(Source records)
(* ===== verification/Session.v ===== *)
(** * Spawning a session ([src/keeper/session.rs], [src/keeper/pty.rs])

    The process and terminal system calls are parameters; what the code decides
    (the command it builds, the calls it makes between [fork] and [exec], the
    handles it keeps and the descriptors it closes on every path) is modelled
    as data. *)

From S2P Require Import Prelude Protocol.

Inductive Stdio := Piped | Null.

(** The calls of a [pre_exec] closure, in order. *)
Inductive PreExec :=
| SetpgidSelf
| Setsid
| SetControllingTty (fd : Z)
| Dup2 (fd target : Z)
| CloseFd (fd : Z)
| ResetSignals (default_and_unblock : list Z).

Record Command := {
  program : str; cmd_args : list str; current_dir : str; envs : gmap str str;
  stdin_cfg : Stdio; stdout_cfg : Stdio; stderr_cfg : Stdio;
  pre_exec : list PreExec;
}.

(** Which descriptor a handle of the spawned session refers to. *)
Inductive Handle := ChildStdin | ChildStdout | ChildStderr | PtyMaster.
#[export] Instance Handle_dec : EqDecision Handle.
Proof. solve_decision. Defined.

Record SpawnedSession := {
  sp_child : Z; sp_pgid : Z;
  sp_stdin : option Handle; sp_stdout : Handle; sp_stderr : option Handle;
  sp_resize : option Handle;
}.

Definition FORWARDED : list Z := [2; 3; 15; 1]%Z.
Definition reset_forwarded_signal_dispositions : PreExec := ResetSignals FORWARDED.

Definition piped_command (req : SpawnRequest) : Command :=
  {| program := cmd req; cmd_args := args req; current_dir := cwd req; envs := req_env req;
     stdin_cfg := Piped; stdout_cfg := Piped; stderr_cfg := Piped;
     pre_exec := [SetpgidSelf; reset_forwarded_signal_dispositions] |}.

Definition pty_command (req : SpawnRequest) (slave_fd : Z) : Command :=
  {| program := cmd req; cmd_args := args req; current_dir := cwd req; envs := req_env req;
     stdin_cfg := Null; stdout_cfg := Null; stderr_cfg := Null;
     pre_exec := [Setsid; SetControllingTty slave_fd; Dup2 slave_fd 0; Dup2 slave_fd 1; Dup2 slave_fd 2]
       ++ (if (2 <? slave_fd)%Z then [CloseFd slave_fd] else [])
       ++ [reset_forwarded_signal_dispositions] |}.

Section spawn.
(** [Command::spawn] gives the child's process id; [openpty] the two descriptors. *)
Context (command_spawn : Command → result str Z)
        (openpty : PtySize → result str (Z * Z))
        (set_cloexec : Z → result str unit)
        (try_clone : nat → Z → result str unit).

(** [pty::open_pty]: the two descriptors, or the error and the descriptors closed. *)
Definition open_pty (size : PtySize) : result (str * list Z) (Z * Z) :=
  match openpty size with
  | Err e => Err (e, [])
  | Ok (master_fd, slave_fd) =>
      match (set_cloexec master_fd ≫= λ _, set_cloexec slave_fd) with
      | Err e => Err (e, [master_fd; slave_fd])
      | Ok _ => Ok (master_fd, slave_fd)
      end
  end.

Definition spawn_piped (req : SpawnRequest) : result str SpawnedSession :=
  pid ← command_spawn (piped_command req);
  Ok {| sp_child := pid; sp_pgid := pid; sp_stdin := Some ChildStdin; sp_stdout := ChildStdout;
        sp_stderr := Some ChildStderr; sp_resize := None |}.

(** With the descriptors explicitly closed on the way ([master] is an owned
    [File], closed when it is dropped; the slave is a raw descriptor). *)
Definition spawn_pty (req : SpawnRequest) (size : PtySize) : result str SpawnedSession * list Z :=
  match open_pty size with
  | Err (e, closed) => (Err e, closed)
  | Ok (master_fd, slave_fd) =>
      match try_clone 0 master_fd with
      | Err e => (Err e, [master_fd])
      | Ok _ =>
          match try_clone 1 master_fd with
          | Err e => (Err e, [master_fd])
          | Ok _ =>
              match command_spawn (pty_command req slave_fd) with
              | Err e => (Err e, [slave_fd; master_fd])
              | Ok pid =>
                  (Ok {| sp_child := pid; sp_pgid := pid; sp_stdin := Some PtyMaster; sp_stdout := PtyMaster;
                         sp_stderr := None; sp_resize := Some PtyMaster |}, [slave_fd])
              end
          end
      end
  end.

Definition spawn (req : SpawnRequest) : result str SpawnedSession :=
  match pty req with
  | Some size => (spawn_pty req size).1
  | None => spawn_piped req
  end.

(** ** Lemmas *)

(** The command run for a request: what makes the child a group leader. *)
Definition group_leader (c : Command) : Prop :=
  head (pre_exec c) = Some SetpgidSelf ∨ head (pre_exec c) = Some Setsid.

Lemma piped_command_leader req : group_leader (piped_command req).
Proof. by left. Qed.

Lemma pty_command_leader req fd : group_leader (pty_command req fd).
Proof. by right. Qed.

(** Every spawned session is a process group of its own: the process id
    the session is later signalled by (as a group) is that of a child that was
    made a group or session leader, with the forwarded signals back at their
    defaults, before its program ran, and it is the request's program,
    arguments, directory and environment.  A terminal session has one
    combined output and can be resized; a piped one has both outputs and
    cannot. *)
Theorem spawn_leads_its_group req sp (H : spawn req = Ok sp) :
  ∃ c, command_spawn c = Ok (sp_pgid sp) ∧ group_leader c ∧ last (pre_exec c) = Some (ResetSignals FORWARDED) ∧
    (program c, cmd_args c, current_dir c, envs c) = (cmd req, args req, cwd req, req_env req) ∧
    match pty req with
    | Some _ => sp_stderr sp = None ∧ sp_resize sp = Some PtyMaster ∧
                stdin_cfg c = Null ∧ stdout_cfg c = Null ∧ stderr_cfg c = Null
    | None => sp_stderr sp = Some ChildStderr ∧ sp_resize sp = None ∧
              stdin_cfg c = Piped ∧ stdout_cfg c = Piped ∧ stderr_cfg c = Piped
    end.
Proof.
  unfold spawn in H. destruct (pty req) as [size|].
  - unfold spawn_pty in H. destruct (open_pty size) as [[m s]|[e cl]]; [|done].
    destruct (try_clone 0 m); [|done]. destruct (try_clone 1 m); [|done].
    destruct (command_spawn (pty_command req s)) as [pid|] eqn:E; [|done].
    injection H as <-. exists (pty_command req s).
    split; [done|]. split; [apply pty_command_leader|]. split; [|done].
    unfold pty_command, pre_exec. by rewrite app_assoc, last_snoc.
  - unfold spawn_piped, mbind, result_bind in H.
    destruct (command_spawn (piped_command req)) as [pid|] eqn:E; [|done].
    injection H as <-. exists (piped_command req).
    split; [done|]. split; [apply piped_command_leader|]. done.
Qed.

(** The slave side of a terminal never stays open in the keeper once the
    child's command was tried; it is left open when duplicating the master fails. *)
Lemma spawn_pty_closes_slave req size m s :
  open_pty size = Ok (m, s) →
  s ∈ (spawn_pty req size).2 ∨ m = s ∨ is_ok (try_clone 0 m) = false ∨ is_ok (try_clone 1 m) = false.
Proof.
  intros H. unfold spawn_pty. rewrite H.
  destruct (try_clone 0 m); [|by right; right; left]. destruct (try_clone 1 m); [|by right; right; right].
  left. destruct (command_spawn _); by left.
Qed.
End spawn.

Lemma spawn_leads_its_group_witness :
  ∃ sp, spawn (λ _, Ok 42%Z) (λ _, Ok (5, 6)%Z) (λ _, Ok tt) (λ _ _, Ok tt) sample_request = Ok sp ∧ sp_pgid sp = 42%Z ∧
    ∃ c, group_leader c ∧ program c = "ls".
Proof.
  destruct (spawn (λ _, Ok 42%Z) (λ _, Ok (5, 6)%Z) (λ _, Ok tt) (λ _ _, Ok tt) sample_request) as [sp|] eqn:E;
    [|vm_compute in E; discriminate E].
  exists sp. split; [done|]. destruct (spawn_leads_its_group _ _ _ _ _ _ E) as (c & H1 & H2 & _ & H4 & _).
  injection H1 as <-. split; [done|]. exists c. split; [done|]. by injection H4.
Defined.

= The task =
Using the records above, restate word for word the lines from the one with "Lemma piped_command_leader req" through the one with "arguments, directory and", both included.

= Exercise result =
Lemma piped_command_leader req : group_leader (piped_command req).
Proof. by left. Qed.

Lemma pty_command_leader req fd : group_leader (pty_command req fd).
Proof. by right. Qed.

(** Every spawned session is a process group of its own: the process id
    the session is later signalled by (as a group) is that of a child that was
    made a group or session leader, with the forwarded signals back at their
    defaults, before its program ran, and it is the request's program,
    arguments, directory and environment.  A terminal session has one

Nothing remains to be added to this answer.